Doctors and nurses need 20-minute power naps during night shifts to keep patients safe


A review at this year’s Euroanaesthesia congress in Milan, Italy (4-6 June) on the potentially lethal effects of fatigue on doctors and nurses themselves, and its impact on the quality of their clinical work and judgment and therefore patient safety, will be given by Consultant Anaesthetist Dr. Nancy Redfern of Newcastle Hospitals NHS Foundation Trust, Newcastle, UK. She will conclude that due to these risks, “healthcare should have formal risk management systems like those required by law in every other safety-critical industry”.

She will also recommend that all doctors and nurses need 20-minute power naps during night shifts to keep patients safe (and make their own journeys home after work safer), and also recommend that no doctor or nurse does more than 3 consecutive night shifts.

Dr. Redfern will discuss evidence from various sources including surveys from the joint Association of Anaesthetists, Royal College of Anaesthetists and Faculty of Intensive Care Medicine fatigue working group, published in the journal Anaesthesia, that showed around half of trainee doctors, consultants and nurses had experienced either an accident or a near miss driving home after a night shift. Indeed, research has shown driving after being awake for 20 hours or more and at the body’s circadian low point (in the night or very early morning when it most needs sleep) is as dangerous as driving with blood alcohol levels above the legal limit. And workers who drive home after a 12-hour shifts are twice as likely to crash as those working 8-hour shifts. 

A ‘sleep debt’ begins building after 2 or more nights of restricted sleep, and it takes at least 2 nights of good sleep to recover from this. Cognitive function is impaired after 16-18 hours awake leading to a deterioration in the medical worker’s ability to interact effectively with patients and colleagues.  “When fatigue sets in, we in the medical and nursing team are less empathic with patients and colleagues, vigilance becomes more variable, and logical reasoning is affected, making it hard to calculate, for example, the correct doses of drugs a patient needs,” explains Dr. Redfern. “We find it hard to think flexibility, or to retain new information which make it difficult to manage quickly changing emergency situations.  Our mood gets worse, so our teamwork suffers.  Hence, everything that makes us and our patients safe is affected.”

She will discuss how fatigue induces spontaneous, unrecognized uncontrolled ‘sleep lapses’ or ‘microsleeps’, which means driving home tired is the most dangerous thing a healthcare practitioner does.  Evidence around short 20-minute power naps in improving staff and patient safety will be presented and ways of building this into night shift work discussed.
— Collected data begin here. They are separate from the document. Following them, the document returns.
(* ===== verification/PageFault.v ===== *)
(** The page fault handler (pgflt_handler of demandpage.c): what a process
    finds in a page that it touches for the first time. *)

From Stdlib Require Import ZArith Lia.
From stdpp Require Import base numbers strings option gmap sets list list_numbers.
From S2P Require Import Prelude Spinlock Sleeplock Lru Swap Mem Kalloc Vm Block Bio Cache Log Fs FsBlocks FsData.
From S2P Require Import Pipe Proc Kernel Paging.

(** * The entry that [iget] returns *)
Definition is_inode (dev inum : Z) (x : inode) : bool := (0 <? i_ref x) && (i_dev x =? dev) && (i_inum x =? inum).

Lemma iget_scan_hit l i dev inum e ip x : l !! ip = Some x → is_inode dev inum x = true →
  (∀ j y, (j < ip)%nat → l !! j = Some y → is_inode dev inum y = false) →
  ∃ e', iget_scan l i dev inum e = (Some (i + ip)%nat, e').
Proof.
  revert i e ip. induction l as [|y l IH]; intros i e ip Hx Hi Hj; [done|]. cbn [iget_scan]. destruct ip as [|ip].
  - simpl in Hx. injection Hx as ->. unfold is_inode in Hi. rewrite Hi, Nat.add_0_r. by eexists.
  - pose proof (Hj 0%nat y ltac:(lia) eq_refl) as Hy. unfold is_inode in Hy. rewrite Hy.
    rewrite <- Nat.add_succ_comm. apply IH; [done|done|]. intros j z Hlt Hz. apply (Hj (S j)); [lia|done].
Qed.

Lemma iget_hit s dev inum ip x : fs_iclk s = false → fs_inode s !! ip = Some x → is_inode dev inum x = true →
  (∀ j y, (j < ip)%nat → fs_inode s !! j = Some y → is_inode dev inum y = false) →
  iget dev inum s = Ok (ip, put FIC (<[ip := v_ref (i_ref x + 1) x]> (fs_inode s)) s).
Proof.
  intros Hlk Hx Hi Hj. destruct s as [ls sb lk ino]. simpl in *. subst lk. unfold iget.
  destruct (iget_scan_hit ino 0 dev inum None ip x Hx Hi Hj) as (e' & E).
  erewrite bind_Ok by reflexivity. erewrite bind_Ok by reflexivity. cbn [put fs_inode iclk FIC fs_ls fs_sb fs_iclk]. rewrite E.
  erewrite bind_Ok by (by apply (ifld_run _ ip x)). erewrite bind_Ok by (by apply (iset_run _ ip x)).
  done.
Qed.

(** An entry without references is taken over for another inode: the copy of
    the inode that it held, type, size and addresses, stays in it. *)
Definition recycled (dev inum : Z) (y : inode) : inode := v_valid false (v_ref 1 (v_inum inum (v_dev dev y))).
There is work going on at many levels to address the impact of fatigue. The European Society of Anaesthesiology and Intensive Care (ESAIC) (that hosts Euroanaesthesia) is working on producing guidelines for night working, while the Association of Anaesthetists has an active #fightfatigue campaign. The European Board of Anaesthesiology and the European Patient Safety Foundation are also active in this area, and Dr. Redfern notes that several European countries are leading the way with action, including the UK, Romania, The Netherlands and Portugal.*

Dr. Redfern explains: “We hope in the end that regulators will recognize that healthcare workers have the same physiology as employees in every other safety-critical industry and require formal fatigue risk management as part of its overall approach to patient and staff safety.”